What is being asked => Repeat, without any change, the entries presented below.
(Listed entries Opens)
(** The progress of the polls, counted over a fixed list of spies. *)
Lemma polls_progress n (l : list positive) s :
  NoDup l -> (forall spy, spy ∈ spies (st_bridge s) -> spy ∈ l) -> admitted current s ->
  (forall s', rtc (polled current request) s s' -> quiet wait (st_world s')) ->
  Z.of_nat (queued l (st_world s)) < Z.of_nat n * maximum \/ nothing_pending s ->
  match polls n current request s with
  | (Done responses, s') => length responses = n /\ nothing_pending s' /\
      exists log, reports responses log /\ drained s log s' /\
        Forall (subscribed (st_bridge s)) log.*1
  | (Threw _, _) => False
  | (Crashed u, _) => u = DanglingVariant
  end.
Proof.
  intros Hnd. revert s. induction n as [|n IH]; intros s Hl Had Hq Hn.
  { simpl. split_and!; [done|destruct Hn as [Hn|]; [lia|done]|]. exists [].
    split_and!; [by exists []|apply drained_refl|constructor]. }
  simpl. unfold bind. pose proof (poll_quiet s Had (Hq s (rtc_refl _ s))) as Hp.
  destruct (handleRequest current request s) as [[j|what|u] s1] eqn:E; [|done..].
  destruct Hp as (log & batch & -> & Hb & Hd & Hs & Hdone).
  assert (Forall (fun sub => sub_spy sub ∈ l) log.*1) as Hlog.
  { eapply Forall_impl; [exact Hs|]. intros sub Hsub. by apply Hl, subscribed_spies. }
  assert (Z.of_nat (queued l (st_world s1)) < Z.of_nat n * maximum \/ nothing_pending s1) as Hn1.
  { destruct Hn as [Hn|Hn]; [|right; by eapply drained_nothing_pending].
    destruct Hdone as [Hdone|]; [left|by right].
    rewrite (queued_drained l s log s1 Hnd Hlog Hd) in Hn. lia. }
  assert (forall spy, spy ∈ spies (st_bridge s1) -> spy ∈ l) as Hl1.
  { intros spy Hspy. apply Hl. by apply (drained_spies _ _ _ Hd). }
  assert (forall s', rtc (polled current request) s1 s' -> quiet wait (st_world s')) as Hq1.
  { intros s' Hs'. apply Hq. eapply rtc_l; [by eexists|done]. }
  specialize (IH s1 Hl1 (drained_admitted _ _ _ _ Hd Had) Hq1 Hn1).
  destruct (polls n current request s1) as [[js|what|u] s2]; [|done..].
  destruct IH as (<- & Hn2 & log2 & Hr2 & Hd2 & Hs2). split_and!; [done..|].
  exists (log ++ log2). split_and!; [by apply reports_cons|by eapply drained_trans|].
  rewrite fmap_app. apply Forall_app. split; [done|]. eapply Forall_impl; [exact Hs2|].
  intros sub (id & subs & Hid & Hin). exists id, subs. split; [by eapply drained_subscribed|done].
Qed.

(** C14: polling delivers everything. While Qt is quiet (its event loop emits
    nothing more), a client that keeps sending the same [events] request has
    received every pending event of a live object after [n] polls, as soon as [n]
    times the maximum exceeds the number of events that were pending: each of the [n]
    responses is a success with a list of events, the lists together report exactly
    the events that left the queues, all of subscriptions the bridge had, and for every
    subscription to a live object with a working spy these are all the events that were
    pending at the start, in order; the subscription stays. None of the polls fails,
    unless it reads a pending argument through a dangling pointer. *)
Theorem polling_delivers_everything n s :
  admitted current s ->
  (forall s', rtc (polled current request) s s' -> quiet wait (st_world s')) ->
  pending s < Z.of_nat n * maximum ->
  match polls n current request s with
  | (Done responses, s') => length responses = n /\ delivered s responses s'
  | (Threw _, _) => False
  | (Crashed u, _) => u = DanglingVariant
  end.
Proof.
  intros Had Hq Hn. pose proof (polls_progress n (elements (spies (st_bridge s))) s) as H.
  destruct (polls n current request s) as [[responses|what|u] s'].
  1: destruct H as (Hlen & Hp & log & Hr & Hd & Hs);
    [..|split; [done|by eapply nothing_pending_delivered]].
  all: try apply H; try apply NoDup_elements; try done; try (by left);
    intros spy; by rewrite elem_of_elements.
Qed.

End Liveness.

(** ** Witnesses *)

Lemma polling_delivers_everything_witness :
  pending toy_pending = 1 /\
  match polls 1 7 toy_events_request toy_pending with
  | (Done responses, s') => length responses = 1%nat /\ delivered toy_pending responses s'
  | (Threw _, _) => False
  | (Crashed u, _) => u = DanglingVariant
  end.
Proof.
  split; [vm_compute; reflexivity|].
  apply (polling_delivers_everything 7 toy_events_request 0 64).
  - vm_compute. reflexivity.
  - vm_compute. reflexivity.
  - exact toy_pending_admitted.
  - intros s' _. reflexivity.
  - vm_compute. reflexivity.
Defined.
(Listed entries Closes)
Reply to the exercise =>
(** The progress of the polls, counted over a fixed list of spies. *)
Lemma polls_progress n (l : list positive) s :
  NoDup l -> (forall spy, spy ∈ spies (st_bridge s) -> spy ∈ l) -> admitted current s ->
  (forall s', rtc (polled current request) s s' -> quiet wait (st_world s')) ->
  Z.of_nat (queued l (st_world s)) < Z.of_nat n * maximum \/ nothing_pending s ->
  match polls n current request s with
  | (Done responses, s') => length responses = n /\ nothing_pending s' /\
      exists log, reports responses log /\ drained s log s' /\
        Forall (subscribed (st_bridge s)) log.*1
  | (Threw _, _) => False
  | (Crashed u, _) => u = DanglingVariant
  end.
Proof.
  intros Hnd. revert s. induction n as [|n IH]; intros s Hl Had Hq Hn.
  { simpl. split_and!; [done|destruct Hn as [Hn|]; [lia|done]|]. exists [].
    split_and!; [by exists []|apply drained_refl|constructor]. }
  simpl. unfold bind. pose proof (poll_quiet s Had (Hq s (rtc_refl _ s))) as Hp.
  destruct (handleRequest current request s) as [[j|what|u] s1] eqn:E; [|done..].
  destruct Hp as (log & batch & -> & Hb & Hd & Hs & Hdone).
  assert (Forall (fun sub => sub_spy sub ∈ l) log.*1) as Hlog.
  { eapply Forall_impl; [exact Hs|]. intros sub Hsub. by apply Hl, subscribed_spies. }
  assert (Z.of_nat (queued l (st_world s1)) < Z.of_nat n * maximum \/ nothing_pending s1) as Hn1.
  { destruct Hn as [Hn|Hn]; [|right; by eapply drained_nothing_pending].
    destruct Hdone as [Hdone|]; [left|by right].
    rewrite (queued_drained l s log s1 Hnd Hlog Hd) in Hn. lia. }
  assert (forall spy, spy ∈ spies (st_bridge s1) -> spy ∈ l) as Hl1.
  { intros spy Hspy. apply Hl. by apply (drained_spies _ _ _ Hd). }
  assert (forall s', rtc (polled current request) s1 s' -> quiet wait (st_world s')) as Hq1.
  { intros s' Hs'. apply Hq. eapply rtc_l; [by eexists|done]. }
  specialize (IH s1 Hl1 (drained_admitted _ _ _ _ Hd Had) Hq1 Hn1).
  destruct (polls n current request s1) as [[js|what|u] s2]; [|done..].
  destruct IH as (<- & Hn2 & log2 & Hr2 & Hd2 & Hs2). split_and!; [done..|].
  exists (log ++ log2). split_and!; [by apply reports_cons|by eapply drained_trans|].
  rewrite fmap_app. apply Forall_app. split; [done|]. eapply Forall_impl; [exact Hs2|].
  intros sub (id & subs & Hid & Hin). exists id, subs. split; [by eapply drained_subscribed|done].
Qed.

(** C14: polling delivers everything. While Qt is quiet (its event loop emits
    nothing more), a client that keeps sending the same [events] request has
    received every pending event of a live object after [n] polls, as soon as [n]
    times the maximum exceeds the number of events that were pending: each of the [n]
    responses is a success with a list of events, the lists together report exactly
    the events that left the queues, all of subscriptions the bridge had, and for every
    subscription to a live object with a working spy these are all the events that were
    pending at the start, in order; the subscription stays. None of the polls fails,
    unless it reads a pending argument through a dangling pointer. *)
Theorem polling_delivers_everything n s :
  admitted current s ->
  (forall s', rtc (polled current request) s s' -> quiet wait (st_world s')) ->
  pending s < Z.of_nat n * maximum ->
  match polls n current request s with
  | (Done responses, s') => length responses = n /\ delivered s responses s'
  | (Threw _, _) => False
  | (Crashed u, _) => u = DanglingVariant
  end.
Proof.
  intros Had Hq Hn. pose proof (polls_progress n (elements (spies (st_bridge s))) s) as H.
  destruct (polls n current request s) as [[responses|what|u] s'].
  1: destruct H as (Hlen & Hp & log & Hr & Hd & Hs);
    [..|split; [done|by eapply nothing_pending_delivered]].
  all: try apply H; try apply NoDup_elements; try done; try (by left);
    intros spy; by rewrite elem_of_elements.
Qed.

End Liveness.

(** ** Witnesses *)

Lemma polling_delivers_everything_witness :
  pending toy_pending = 1 /\
  match polls 1 7 toy_events_request toy_pending with
  | (Done responses, s') => length responses = 1%nat /\ delivered toy_pending responses s'
  | (Threw _, _) => False
  | (Crashed u, _) => u = DanglingVariant
  end.
Proof.
  split; [vm_compute; reflexivity|].
  apply (polling_delivers_everything 7 toy_events_request 0 64).
  - vm_compute. reflexivity.
  - vm_compute. reflexivity.
  - exact toy_pending_admitted.
  - intros s' _. reflexivity.
  - vm_compute. reflexivity.
Defined.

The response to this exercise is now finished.